** Opening MATERIAL SUPPLIED block **
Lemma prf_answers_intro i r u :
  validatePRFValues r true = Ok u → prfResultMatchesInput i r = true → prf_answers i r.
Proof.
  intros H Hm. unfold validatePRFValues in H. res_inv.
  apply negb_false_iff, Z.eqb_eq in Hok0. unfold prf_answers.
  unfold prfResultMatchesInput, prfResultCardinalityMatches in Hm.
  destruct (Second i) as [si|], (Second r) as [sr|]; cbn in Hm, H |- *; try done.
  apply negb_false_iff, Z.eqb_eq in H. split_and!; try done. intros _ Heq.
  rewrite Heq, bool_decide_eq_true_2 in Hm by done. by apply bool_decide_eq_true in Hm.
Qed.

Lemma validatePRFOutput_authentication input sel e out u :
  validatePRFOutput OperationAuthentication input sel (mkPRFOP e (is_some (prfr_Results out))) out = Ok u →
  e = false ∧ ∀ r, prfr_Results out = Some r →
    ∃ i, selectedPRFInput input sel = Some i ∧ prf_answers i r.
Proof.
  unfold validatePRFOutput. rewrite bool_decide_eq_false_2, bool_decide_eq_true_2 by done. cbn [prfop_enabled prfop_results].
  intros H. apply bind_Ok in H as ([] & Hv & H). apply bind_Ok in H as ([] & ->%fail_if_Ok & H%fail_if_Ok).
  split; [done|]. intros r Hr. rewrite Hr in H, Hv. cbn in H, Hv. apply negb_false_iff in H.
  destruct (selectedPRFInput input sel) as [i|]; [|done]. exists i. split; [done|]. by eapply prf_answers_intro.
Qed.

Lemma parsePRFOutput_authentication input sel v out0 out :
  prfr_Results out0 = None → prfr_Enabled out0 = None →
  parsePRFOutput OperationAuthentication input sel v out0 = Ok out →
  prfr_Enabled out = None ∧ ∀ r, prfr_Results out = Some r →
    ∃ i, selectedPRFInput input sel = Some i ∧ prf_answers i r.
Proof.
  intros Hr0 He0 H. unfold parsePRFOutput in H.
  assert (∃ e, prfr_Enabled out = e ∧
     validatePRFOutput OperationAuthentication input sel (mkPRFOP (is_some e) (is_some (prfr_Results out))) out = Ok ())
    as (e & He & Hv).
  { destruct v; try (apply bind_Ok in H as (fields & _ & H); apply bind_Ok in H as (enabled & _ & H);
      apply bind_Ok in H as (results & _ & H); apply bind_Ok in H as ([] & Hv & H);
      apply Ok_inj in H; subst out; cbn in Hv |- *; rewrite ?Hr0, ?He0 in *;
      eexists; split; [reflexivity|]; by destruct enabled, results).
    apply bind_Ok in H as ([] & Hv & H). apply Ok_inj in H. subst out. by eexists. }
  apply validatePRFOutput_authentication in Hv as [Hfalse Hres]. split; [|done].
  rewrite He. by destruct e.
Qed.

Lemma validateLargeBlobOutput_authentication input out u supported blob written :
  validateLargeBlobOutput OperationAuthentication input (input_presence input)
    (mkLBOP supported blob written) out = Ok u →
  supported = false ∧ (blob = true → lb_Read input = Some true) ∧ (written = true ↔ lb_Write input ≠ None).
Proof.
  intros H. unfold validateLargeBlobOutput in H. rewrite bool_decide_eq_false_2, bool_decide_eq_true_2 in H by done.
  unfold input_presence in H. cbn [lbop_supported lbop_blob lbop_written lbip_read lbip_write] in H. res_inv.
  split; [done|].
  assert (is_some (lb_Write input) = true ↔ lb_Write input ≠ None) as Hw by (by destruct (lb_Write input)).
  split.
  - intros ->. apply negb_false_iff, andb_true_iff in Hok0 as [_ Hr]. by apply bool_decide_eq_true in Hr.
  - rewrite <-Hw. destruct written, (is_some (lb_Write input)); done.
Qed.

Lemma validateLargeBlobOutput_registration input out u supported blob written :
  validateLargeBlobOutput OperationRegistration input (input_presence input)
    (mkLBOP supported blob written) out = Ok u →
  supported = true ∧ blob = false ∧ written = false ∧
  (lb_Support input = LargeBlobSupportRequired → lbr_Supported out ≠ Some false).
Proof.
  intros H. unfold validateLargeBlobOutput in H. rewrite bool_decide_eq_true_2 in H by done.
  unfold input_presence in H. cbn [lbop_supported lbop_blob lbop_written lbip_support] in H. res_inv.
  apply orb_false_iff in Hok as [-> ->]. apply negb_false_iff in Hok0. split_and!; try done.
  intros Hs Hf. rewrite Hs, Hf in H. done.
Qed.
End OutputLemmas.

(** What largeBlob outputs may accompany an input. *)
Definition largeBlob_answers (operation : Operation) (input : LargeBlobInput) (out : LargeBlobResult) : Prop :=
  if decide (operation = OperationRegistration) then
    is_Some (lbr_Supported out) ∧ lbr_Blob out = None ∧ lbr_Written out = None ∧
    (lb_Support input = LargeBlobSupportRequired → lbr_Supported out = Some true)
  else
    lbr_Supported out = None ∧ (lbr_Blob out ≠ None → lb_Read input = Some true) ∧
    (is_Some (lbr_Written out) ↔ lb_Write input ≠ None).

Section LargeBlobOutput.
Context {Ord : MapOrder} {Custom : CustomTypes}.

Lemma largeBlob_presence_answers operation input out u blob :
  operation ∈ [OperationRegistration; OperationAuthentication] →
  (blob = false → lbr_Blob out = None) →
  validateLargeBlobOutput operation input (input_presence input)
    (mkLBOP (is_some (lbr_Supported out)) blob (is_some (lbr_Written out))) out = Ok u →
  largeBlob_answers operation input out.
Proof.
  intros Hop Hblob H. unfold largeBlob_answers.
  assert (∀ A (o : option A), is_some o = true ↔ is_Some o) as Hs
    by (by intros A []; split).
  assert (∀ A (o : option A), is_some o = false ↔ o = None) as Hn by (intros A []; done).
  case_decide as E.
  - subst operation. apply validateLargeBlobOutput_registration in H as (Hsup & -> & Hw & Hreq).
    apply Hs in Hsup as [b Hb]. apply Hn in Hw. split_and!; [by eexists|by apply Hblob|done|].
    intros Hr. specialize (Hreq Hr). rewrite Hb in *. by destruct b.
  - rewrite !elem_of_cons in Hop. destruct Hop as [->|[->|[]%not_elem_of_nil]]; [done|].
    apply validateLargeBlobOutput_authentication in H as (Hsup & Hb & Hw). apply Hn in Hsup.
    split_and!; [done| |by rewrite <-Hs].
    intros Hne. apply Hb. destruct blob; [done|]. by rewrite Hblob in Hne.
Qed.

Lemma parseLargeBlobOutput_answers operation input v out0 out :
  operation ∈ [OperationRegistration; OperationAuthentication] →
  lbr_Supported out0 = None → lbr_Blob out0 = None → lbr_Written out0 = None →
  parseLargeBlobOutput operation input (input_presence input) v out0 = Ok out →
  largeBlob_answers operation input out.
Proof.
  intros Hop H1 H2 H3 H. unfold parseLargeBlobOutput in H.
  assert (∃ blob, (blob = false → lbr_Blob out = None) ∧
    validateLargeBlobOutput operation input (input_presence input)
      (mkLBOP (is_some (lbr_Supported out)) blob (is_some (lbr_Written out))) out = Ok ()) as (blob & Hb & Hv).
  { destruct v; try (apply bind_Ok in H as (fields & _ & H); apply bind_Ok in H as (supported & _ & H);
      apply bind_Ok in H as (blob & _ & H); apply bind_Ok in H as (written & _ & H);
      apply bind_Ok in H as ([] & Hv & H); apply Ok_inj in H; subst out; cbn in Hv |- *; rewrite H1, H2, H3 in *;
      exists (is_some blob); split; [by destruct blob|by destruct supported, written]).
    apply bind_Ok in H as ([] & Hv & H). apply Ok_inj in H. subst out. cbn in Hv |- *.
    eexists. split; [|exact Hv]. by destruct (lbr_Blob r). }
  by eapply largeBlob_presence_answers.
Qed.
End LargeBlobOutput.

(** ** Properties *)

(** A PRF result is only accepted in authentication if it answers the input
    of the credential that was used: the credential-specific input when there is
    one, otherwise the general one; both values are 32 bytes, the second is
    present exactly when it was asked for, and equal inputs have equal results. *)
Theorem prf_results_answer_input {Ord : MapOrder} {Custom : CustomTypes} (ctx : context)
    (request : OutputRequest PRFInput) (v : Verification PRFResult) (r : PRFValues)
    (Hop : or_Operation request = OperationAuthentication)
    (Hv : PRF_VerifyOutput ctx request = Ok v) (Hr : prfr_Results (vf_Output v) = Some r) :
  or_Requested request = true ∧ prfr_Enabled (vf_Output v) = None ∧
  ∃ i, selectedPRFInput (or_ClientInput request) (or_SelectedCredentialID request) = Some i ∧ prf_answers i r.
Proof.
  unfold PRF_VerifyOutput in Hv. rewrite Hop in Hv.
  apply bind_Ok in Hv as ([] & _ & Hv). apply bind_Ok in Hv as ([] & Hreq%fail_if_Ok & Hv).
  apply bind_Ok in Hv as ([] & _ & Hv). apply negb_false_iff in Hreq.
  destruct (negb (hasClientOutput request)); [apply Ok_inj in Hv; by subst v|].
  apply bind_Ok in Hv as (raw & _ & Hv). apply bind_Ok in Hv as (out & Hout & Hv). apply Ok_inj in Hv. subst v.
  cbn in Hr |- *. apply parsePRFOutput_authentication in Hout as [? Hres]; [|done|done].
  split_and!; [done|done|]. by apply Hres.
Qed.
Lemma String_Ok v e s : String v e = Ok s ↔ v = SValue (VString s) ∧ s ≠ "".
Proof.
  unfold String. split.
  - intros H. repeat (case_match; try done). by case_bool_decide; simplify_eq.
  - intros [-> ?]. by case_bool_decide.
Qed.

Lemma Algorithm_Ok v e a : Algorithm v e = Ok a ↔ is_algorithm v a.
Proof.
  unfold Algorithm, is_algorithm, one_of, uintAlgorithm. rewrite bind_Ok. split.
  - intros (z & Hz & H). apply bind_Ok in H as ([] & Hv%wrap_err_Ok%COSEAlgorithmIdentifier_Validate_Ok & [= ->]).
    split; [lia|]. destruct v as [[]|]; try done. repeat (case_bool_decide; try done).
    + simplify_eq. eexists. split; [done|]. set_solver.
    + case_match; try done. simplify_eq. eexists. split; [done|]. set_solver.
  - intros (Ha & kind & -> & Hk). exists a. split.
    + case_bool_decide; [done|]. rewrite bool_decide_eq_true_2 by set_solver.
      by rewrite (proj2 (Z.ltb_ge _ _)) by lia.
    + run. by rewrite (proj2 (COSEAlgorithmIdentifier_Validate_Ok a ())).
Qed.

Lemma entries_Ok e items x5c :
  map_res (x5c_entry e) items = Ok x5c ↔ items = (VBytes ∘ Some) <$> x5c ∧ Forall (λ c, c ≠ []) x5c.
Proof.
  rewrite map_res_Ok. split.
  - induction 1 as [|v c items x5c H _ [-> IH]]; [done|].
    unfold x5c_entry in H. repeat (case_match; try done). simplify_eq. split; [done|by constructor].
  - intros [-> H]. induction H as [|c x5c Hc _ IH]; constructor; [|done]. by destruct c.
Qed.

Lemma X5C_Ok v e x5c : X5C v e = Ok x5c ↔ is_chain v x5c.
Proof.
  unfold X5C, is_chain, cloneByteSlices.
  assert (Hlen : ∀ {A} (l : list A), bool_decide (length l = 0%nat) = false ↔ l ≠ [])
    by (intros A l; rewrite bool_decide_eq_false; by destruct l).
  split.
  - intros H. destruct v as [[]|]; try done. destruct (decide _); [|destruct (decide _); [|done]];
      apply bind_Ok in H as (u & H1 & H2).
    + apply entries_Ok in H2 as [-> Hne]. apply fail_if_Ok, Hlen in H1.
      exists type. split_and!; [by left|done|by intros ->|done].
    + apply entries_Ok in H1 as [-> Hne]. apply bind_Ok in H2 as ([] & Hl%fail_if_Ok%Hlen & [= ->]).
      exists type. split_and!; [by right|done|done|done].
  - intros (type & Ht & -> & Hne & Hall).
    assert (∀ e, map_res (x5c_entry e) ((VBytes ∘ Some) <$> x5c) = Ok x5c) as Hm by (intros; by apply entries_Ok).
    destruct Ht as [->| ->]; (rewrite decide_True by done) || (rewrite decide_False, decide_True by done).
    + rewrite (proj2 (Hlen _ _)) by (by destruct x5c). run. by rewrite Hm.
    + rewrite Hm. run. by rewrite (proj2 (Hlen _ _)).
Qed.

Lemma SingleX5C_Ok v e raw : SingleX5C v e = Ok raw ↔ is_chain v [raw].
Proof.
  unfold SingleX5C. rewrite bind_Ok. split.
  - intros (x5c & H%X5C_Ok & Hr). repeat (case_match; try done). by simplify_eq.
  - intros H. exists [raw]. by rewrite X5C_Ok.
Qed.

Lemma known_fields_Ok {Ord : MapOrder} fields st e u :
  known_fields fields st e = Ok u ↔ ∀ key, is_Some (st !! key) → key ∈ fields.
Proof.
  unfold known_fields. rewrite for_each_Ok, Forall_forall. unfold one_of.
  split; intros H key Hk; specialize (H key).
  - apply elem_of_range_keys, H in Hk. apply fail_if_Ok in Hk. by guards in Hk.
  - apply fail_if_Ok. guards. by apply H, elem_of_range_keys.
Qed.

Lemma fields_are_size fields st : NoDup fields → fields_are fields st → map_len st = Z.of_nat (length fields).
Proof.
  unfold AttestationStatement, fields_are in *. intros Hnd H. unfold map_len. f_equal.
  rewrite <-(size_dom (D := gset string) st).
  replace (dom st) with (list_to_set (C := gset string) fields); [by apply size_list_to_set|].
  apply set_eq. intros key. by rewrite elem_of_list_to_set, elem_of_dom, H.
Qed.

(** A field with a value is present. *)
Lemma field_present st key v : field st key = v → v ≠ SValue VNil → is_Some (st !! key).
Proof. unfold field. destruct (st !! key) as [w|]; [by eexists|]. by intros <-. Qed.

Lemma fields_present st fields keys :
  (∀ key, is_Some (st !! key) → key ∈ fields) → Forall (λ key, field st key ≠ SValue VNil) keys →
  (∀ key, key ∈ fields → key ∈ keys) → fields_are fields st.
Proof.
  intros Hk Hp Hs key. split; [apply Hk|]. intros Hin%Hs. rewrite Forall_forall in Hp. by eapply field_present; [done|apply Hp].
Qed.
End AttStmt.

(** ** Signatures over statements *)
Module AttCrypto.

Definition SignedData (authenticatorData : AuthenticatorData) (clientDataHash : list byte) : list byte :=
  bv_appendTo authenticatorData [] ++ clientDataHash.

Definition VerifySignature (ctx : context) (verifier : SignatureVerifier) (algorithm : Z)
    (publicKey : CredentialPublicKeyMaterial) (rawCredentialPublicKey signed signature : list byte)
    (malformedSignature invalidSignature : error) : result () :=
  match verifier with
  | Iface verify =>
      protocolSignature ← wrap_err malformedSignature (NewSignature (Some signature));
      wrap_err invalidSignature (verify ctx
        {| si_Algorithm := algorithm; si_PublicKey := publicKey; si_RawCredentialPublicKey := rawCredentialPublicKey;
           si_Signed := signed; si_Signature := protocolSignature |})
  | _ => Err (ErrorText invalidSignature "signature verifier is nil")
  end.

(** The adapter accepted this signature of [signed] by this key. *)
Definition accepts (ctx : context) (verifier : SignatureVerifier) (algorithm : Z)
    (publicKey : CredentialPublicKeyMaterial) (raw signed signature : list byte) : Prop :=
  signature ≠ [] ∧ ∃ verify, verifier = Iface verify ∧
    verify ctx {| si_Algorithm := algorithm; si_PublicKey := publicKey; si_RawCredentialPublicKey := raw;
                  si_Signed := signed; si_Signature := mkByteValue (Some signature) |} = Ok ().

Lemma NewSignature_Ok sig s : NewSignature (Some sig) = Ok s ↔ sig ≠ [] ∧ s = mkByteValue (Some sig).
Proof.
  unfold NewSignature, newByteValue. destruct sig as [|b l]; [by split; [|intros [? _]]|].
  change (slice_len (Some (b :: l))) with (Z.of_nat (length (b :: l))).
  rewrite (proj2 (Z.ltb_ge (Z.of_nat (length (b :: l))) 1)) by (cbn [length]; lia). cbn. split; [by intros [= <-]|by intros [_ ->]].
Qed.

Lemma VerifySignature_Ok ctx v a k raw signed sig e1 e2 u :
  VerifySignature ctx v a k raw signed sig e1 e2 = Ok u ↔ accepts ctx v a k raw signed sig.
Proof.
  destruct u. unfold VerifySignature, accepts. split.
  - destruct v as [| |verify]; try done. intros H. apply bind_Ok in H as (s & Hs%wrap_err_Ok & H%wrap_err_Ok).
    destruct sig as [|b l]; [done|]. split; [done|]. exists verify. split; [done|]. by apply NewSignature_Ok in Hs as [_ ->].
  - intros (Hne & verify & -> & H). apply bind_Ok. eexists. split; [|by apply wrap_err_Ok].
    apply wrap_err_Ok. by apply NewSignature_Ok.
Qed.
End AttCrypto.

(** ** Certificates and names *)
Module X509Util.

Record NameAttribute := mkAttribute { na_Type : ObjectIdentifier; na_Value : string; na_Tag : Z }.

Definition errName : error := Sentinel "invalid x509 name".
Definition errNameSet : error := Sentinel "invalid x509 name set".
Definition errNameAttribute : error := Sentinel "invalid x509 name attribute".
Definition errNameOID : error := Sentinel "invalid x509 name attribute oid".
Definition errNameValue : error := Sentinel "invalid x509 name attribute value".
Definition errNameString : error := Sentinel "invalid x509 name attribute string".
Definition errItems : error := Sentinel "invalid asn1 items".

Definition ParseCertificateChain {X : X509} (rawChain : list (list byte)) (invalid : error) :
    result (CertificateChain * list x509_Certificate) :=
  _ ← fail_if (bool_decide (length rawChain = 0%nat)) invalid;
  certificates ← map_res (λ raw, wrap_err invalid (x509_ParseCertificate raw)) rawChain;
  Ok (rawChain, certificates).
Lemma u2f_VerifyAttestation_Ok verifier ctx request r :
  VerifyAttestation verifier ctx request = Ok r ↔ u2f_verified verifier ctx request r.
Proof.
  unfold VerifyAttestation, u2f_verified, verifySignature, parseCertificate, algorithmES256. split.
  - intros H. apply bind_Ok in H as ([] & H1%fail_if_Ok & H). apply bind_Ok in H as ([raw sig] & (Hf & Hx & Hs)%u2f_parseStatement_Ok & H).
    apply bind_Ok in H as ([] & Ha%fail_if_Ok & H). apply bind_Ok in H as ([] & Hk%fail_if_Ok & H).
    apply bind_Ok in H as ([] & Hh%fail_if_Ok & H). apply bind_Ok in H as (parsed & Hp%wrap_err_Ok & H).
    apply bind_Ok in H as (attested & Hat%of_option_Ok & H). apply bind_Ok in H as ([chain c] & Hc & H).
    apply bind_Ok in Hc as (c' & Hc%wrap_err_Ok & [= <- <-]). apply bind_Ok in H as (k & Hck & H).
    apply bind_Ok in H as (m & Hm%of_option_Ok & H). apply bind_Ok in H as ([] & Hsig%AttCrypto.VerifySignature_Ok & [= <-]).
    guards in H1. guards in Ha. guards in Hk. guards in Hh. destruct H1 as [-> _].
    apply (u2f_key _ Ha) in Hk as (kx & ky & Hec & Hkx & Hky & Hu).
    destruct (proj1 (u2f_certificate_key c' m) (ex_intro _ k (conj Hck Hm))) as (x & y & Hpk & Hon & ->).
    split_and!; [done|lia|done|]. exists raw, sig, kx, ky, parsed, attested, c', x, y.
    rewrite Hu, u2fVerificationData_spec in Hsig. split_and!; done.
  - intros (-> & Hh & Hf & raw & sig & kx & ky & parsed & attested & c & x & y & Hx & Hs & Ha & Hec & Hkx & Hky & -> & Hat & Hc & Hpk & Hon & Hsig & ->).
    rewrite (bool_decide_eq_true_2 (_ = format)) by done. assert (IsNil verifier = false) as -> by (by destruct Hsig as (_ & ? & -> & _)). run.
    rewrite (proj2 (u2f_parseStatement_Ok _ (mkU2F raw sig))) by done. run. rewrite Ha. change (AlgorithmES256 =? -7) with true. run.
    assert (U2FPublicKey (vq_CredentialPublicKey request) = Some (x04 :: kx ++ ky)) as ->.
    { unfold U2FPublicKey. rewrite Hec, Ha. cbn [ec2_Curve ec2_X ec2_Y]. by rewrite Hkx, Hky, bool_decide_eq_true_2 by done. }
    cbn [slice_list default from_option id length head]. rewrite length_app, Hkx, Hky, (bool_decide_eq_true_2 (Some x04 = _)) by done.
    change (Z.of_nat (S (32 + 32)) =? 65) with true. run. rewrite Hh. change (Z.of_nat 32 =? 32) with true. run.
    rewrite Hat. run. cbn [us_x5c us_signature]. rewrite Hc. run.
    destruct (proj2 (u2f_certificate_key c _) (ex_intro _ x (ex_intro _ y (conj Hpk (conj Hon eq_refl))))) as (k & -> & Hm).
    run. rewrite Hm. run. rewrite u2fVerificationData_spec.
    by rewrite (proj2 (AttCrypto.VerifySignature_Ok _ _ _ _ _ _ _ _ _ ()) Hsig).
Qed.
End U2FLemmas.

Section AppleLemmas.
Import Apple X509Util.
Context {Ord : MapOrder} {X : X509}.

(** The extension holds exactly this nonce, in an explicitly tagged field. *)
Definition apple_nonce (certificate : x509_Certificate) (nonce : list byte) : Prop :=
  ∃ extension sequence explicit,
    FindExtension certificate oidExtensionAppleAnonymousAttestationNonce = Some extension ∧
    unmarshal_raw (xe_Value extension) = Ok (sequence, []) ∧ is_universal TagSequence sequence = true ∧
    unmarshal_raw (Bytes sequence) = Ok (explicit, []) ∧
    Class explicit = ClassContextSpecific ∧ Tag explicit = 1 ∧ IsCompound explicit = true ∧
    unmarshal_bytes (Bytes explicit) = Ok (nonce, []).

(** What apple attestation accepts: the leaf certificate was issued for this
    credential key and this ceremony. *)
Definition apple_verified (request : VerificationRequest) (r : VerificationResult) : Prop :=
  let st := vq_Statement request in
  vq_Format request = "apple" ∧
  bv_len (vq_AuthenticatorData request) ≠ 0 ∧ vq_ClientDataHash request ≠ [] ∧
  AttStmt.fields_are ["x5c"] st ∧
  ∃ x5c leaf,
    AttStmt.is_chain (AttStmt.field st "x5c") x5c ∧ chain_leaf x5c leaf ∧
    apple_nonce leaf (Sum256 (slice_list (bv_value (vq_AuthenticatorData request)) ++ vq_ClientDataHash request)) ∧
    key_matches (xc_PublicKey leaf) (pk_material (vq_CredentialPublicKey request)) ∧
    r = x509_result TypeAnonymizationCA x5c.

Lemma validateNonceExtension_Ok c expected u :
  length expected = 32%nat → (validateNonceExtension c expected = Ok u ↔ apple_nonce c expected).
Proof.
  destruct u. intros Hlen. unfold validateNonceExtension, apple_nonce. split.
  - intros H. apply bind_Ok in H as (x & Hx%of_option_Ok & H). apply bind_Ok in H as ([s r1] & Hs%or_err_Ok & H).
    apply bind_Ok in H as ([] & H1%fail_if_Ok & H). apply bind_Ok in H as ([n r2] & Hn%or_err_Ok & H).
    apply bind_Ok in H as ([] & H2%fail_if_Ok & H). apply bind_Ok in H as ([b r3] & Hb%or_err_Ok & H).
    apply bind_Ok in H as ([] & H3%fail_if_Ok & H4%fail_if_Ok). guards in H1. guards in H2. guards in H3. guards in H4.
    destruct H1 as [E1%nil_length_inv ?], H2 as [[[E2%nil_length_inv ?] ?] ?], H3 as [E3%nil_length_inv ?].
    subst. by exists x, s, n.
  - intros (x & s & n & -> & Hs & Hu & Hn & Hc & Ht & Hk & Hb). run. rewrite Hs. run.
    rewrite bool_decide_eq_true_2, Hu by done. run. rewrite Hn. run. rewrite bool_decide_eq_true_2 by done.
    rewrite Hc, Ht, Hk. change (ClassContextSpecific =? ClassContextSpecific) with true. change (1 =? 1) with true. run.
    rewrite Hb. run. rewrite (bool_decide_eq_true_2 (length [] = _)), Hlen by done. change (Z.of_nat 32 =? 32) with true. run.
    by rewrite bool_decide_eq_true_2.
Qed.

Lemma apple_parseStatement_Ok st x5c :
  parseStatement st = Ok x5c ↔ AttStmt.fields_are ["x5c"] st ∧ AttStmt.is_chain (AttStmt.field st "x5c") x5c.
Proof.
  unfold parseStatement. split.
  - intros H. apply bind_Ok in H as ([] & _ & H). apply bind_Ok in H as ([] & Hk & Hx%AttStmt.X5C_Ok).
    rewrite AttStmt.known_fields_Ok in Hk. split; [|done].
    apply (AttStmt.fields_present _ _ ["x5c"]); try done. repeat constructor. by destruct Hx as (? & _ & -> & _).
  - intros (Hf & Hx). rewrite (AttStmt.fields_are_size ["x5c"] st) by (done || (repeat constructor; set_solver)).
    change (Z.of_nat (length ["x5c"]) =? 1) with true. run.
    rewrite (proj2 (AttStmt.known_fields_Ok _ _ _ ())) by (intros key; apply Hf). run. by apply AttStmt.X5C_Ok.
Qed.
** Closing MATERIAL SUPPLIED block **
▸ **WHAT THE TASK ASKS**: Keep both end lines and retype everything in the records above from the line containing "Lemma validatePRFOutput_authentication input" through the line containing "intros H. apply bind_Ok in H as ([] & Hv", exactly, with nothing else.

▸ **ANSWER**:
Lemma validatePRFOutput_authentication input sel e out u :
  validatePRFOutput OperationAuthentication input sel (mkPRFOP e (is_some (prfr_Results out))) out = Ok u →
  e = false ∧ ∀ r, prfr_Results out = Some r →
    ∃ i, selectedPRFInput input sel = Some i ∧ prf_answers i r.
Proof.
  unfold validatePRFOutput. rewrite bool_decide_eq_false_2, bool_decide_eq_true_2 by done. cbn [prfop_enabled prfop_results].
  intros H. apply bind_Ok in H as ([] & Hv & H). apply bind_Ok in H as ([] & ->%fail_if_Ok & H%fail_if_Ok).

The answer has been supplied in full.